Por fim, algo que salta aos olhos na análise da Fabi é como toda a fachada defendida ao longo de quase 24h de conversa é rapidamente desfeita com apenas algumas palavras: “a experiência CARETAS finalizou. Obrigado por participar. Pode responder algumas perguntas?” (Figura 29). Neste ponto temos a finalização da

realização dramática. A partir de então, as perguntas que se desenrolam não possuem qualquer obrigação de fidelidade à lealdade dramatúrgica: a peça acabou. Como o fechar das cortinas ou o acender das luzes de um teatro, estas poucas palavras são suficientes para demarcar o fim da simulação e o desfazimento de todo trabalho cênico até então realizado pela Fabi. Mais do que encerrar este ciclo comunicativo, estas mensagens desnudam o quão trabalhoso é manter a realização dramática e o quão fácil é desviar-se do caminho e revelar a encenação por trás do trabalho realizado. Para tanto, notamos não apenas uma mudança na linguagem, com o emprego de mais formalidade, mas um distanciamento emocional do público. Assim como o reabrir das cortinas que revela o elenco que se apresenta, a mensagem vem finalizar a narrativa. Até antes da mudança a qual revela, no início, tratar-se de uma ficção, a campanha deixava no ar se os fatos descritos eram reais ou não, mesmo que desde sempre houvesse essa pesquisa de opinião ao final. Hoje, não há mais espaço para esta dúvida, vez que a primeira mensagem que recebemos é um aviso de que se trata de uma experiência de ficção. De qualquer forma, o que percebemos é que a quebra de todos os elementos goffmanianos até então trabalhados é suficiente para romper com o trabalho de face desenvolvido.

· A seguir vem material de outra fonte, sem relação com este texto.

(** * legal_patterns: a shallow embedding of [legal_patterns.py]

    The module is a set of lookup tables, compiled regular expressions and
    seven pure helper functions over Python [str] values.

    - A [str] is a sequence of Unicode code points: [list N].
    - The character classes of the interpreter ([str.isspace], the [\w] and
      [\d] classes of [re], [str.lower]) are written out for the code points
      below 256; above that, only whitespace is a fixed finite set, and the
      rest of the Unicode database is a parameter ([ucd]) of the development.
    - Operations that can raise ([d[k]], [m.group(n)], [xs[i]], [int(s)])
      return a [result]. *)

From Stdlib Require Import String Ascii.
From Stdlib Require Import List Arith NArith Bool Lia.
Import ListNotations.
Local Open Scope N_scope.
Local Open Scope list_scope.

(** ** Strings and exceptions *)

Abbreviation char := N (only parsing).
Abbreviation str := (list N) (only parsing).

(** An ASCII literal as a [str]. *)
Definition lit (s : string) : str :=
  map N_of_ascii (list_ascii_of_string s).

Inductive exn := KeyError | IndexError | ValueError.

Inductive result (A : Type) :=
| Ok (a : A)
| Raise (e : exn).
Arguments Ok {A} a.
Arguments Raise {A} e.

Definition bind {A B} (m : result A) (f : A -> result B) : result B :=
  match m with
  | Ok a => f a
  | Raise e => Raise e
  end.

Notation "x <- m ;; k" := (bind m (fun x => k))
  (at level 61, m at next level, right associativity).

Definition returns {A} (m : result A) : Prop := exists a, m = Ok a.

Definition str_eqb (a b : str) : bool :=
  if list_eq_dec N.eq_dec a b then true else false.

(** ** The Unicode database *)

(** What the interpreter's Unicode tables say above U+00FF: membership in
    [\w], the value of a decimal digit ([\d], [int]), and the lowercase
    mapping of a code point in its context (text before, reversed, and text
    after). *)
Record ucd := {
  word_hi : char -> bool;
  decimal_hi : char -> option N;
  lower_hi : str -> char -> str -> str
}.

(** A database that knows nothing above U+00FF. *)
Definition latin1_only : ucd :=
  {| word_hi := fun _ => false;
     decimal_hi := fun _ => None;
     lower_hi := fun _ c _ => [c] |}.

Definition between (lo hi c : char) : bool := (lo <=? c) && (c <=? hi).

(** [str.isspace], which is also [\s] of [re] and what [str.strip] and
    [str.split] without argument use. *)
Definition isspace (c : char) : bool :=
  between 9 13 c || between 28 32 c || (c =? 133) || (c =? 160) ||
  (c =? 5760) || between 8192 8202 c || (c =? 8232) || (c =? 8233) ||
  (c =? 8239) || (c =? 8287) || (c =? 12288).

Definition word_latin1 (c : char) : bool :=
  between 48 57 c || between 65 90 c || (c =? 95) || between 97 122 c ||
  (c =? 170) || (c =? 178) || (c =? 179) || (c =? 181) || (c =? 185) ||
  (c =? 186) || between 188 190 c || between 192 214 c ||
  between 216 246 c || between 248 255 c.

Definition lower_latin1 (c : char) : char :=
  if between 65 90 c || between 192 214 c || between 216 222 c
  then c + 32 else c.

Section Unicode.

Variable U : ucd.

(** [\w]: alphanumeric or underscore. *)
Definition isword (c : char) : bool :=
  if c <? 256 then word_latin1 c else word_hi U c.

(** The value of a decimal digit, [None] for any other code point. *)
Definition decimal (c : char) : option N :=
  if c <? 256 then (if between 48 57 c then Some (c - 48) else None)
  else decimal_hi U c.

(** [\d]. *)
Definition isdecimal (c : char) : bool :=
  match decimal c with Some _ => true | None => false end.

(** ** String methods *)

(** [s.lower()]. *)
Fixpoint lower_from (pre s : str) : str :=
  match s with
  | [] => []
  | c :: t =>
      (if c <? 256 then [lower_latin1 c] else lower_hi U pre c t)
        ++ lower_from (c :: pre) t
  end.

Definition lower (s : str) : str := lower_from [] s.

Fixpoint lstrip (s : str) : str :=
  match s with
  | c :: t => if isspace c then lstrip t else s
  | [] => []
  end.

Definition rstrip (s : str) : str := rev (lstrip (rev s)).

(** [s.strip()]. *)
Definition strip (s : str) : str := rstrip (lstrip s).

Fixpoint startswith (p s : str) : bool :=
  match p, s with
  | [], _ => true
  | a :: p', b :: s' => (a =? b) && startswith p' s'
  | _ :: _, [] => false
  end.

(** [sub in s]. *)
Fixpoint contains (sub s : str) : bool :=
  startswith sub s ||
  match s with
  | [] => false
  | _ :: t => contains sub t
  end.

(** [s.split(sep, 1)] for a non-empty [sep]: the text before the first
    occurrence of [sep] and the text after it, or [s] alone. *)
Fixpoint split_first (sep : str) (acc s : str) : list str :=
  if startswith sep s then [rev acc; skipn (length sep) s]
  else match s with
       | [] => [rev acc]
       | c :: t => split_first sep (c :: acc) t
       end.

Definition split1 (sep s : str) : list str := split_first sep [] s.

(** [s.split(c)] for a one-character separator. *)
Fixpoint split_char (c : char) (acc s : str) : list str :=
  match s with
  | [] => [rev acc]
  | x :: t => if x =? c then rev acc :: split_char c [] t
              else split_char c (x :: acc) t
  end.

Figura 29: encerramento da interação. Fonte: Facebook

Dito isto, mesmo considerando um propósito e um modus operandi completamente antagônicos aos demais robôs aqui analisados, o chatbot Fabi Grossi é onde mais ficam perceptíveis os pressupostos de Erving Goffman para as interações face a face aplicados às conversas automatizadas. Numa analogia causal, concluímos que ao observarmos maior quantidade de pontos de convergência entre a aplicabilidade dos pressupostos goffmanianos para relações humanas em copresença nas relações mediadas que envolvam robôs de conversação, maior o processo de antropomorfização do bot. Via de consequência, maiores as chances ser estabelecido um vínculo empático e afetivo entre o público e a marca que se utiliza destas ideias sociológicas para a manifestação da persona por intermédio da Inteligência Artificial.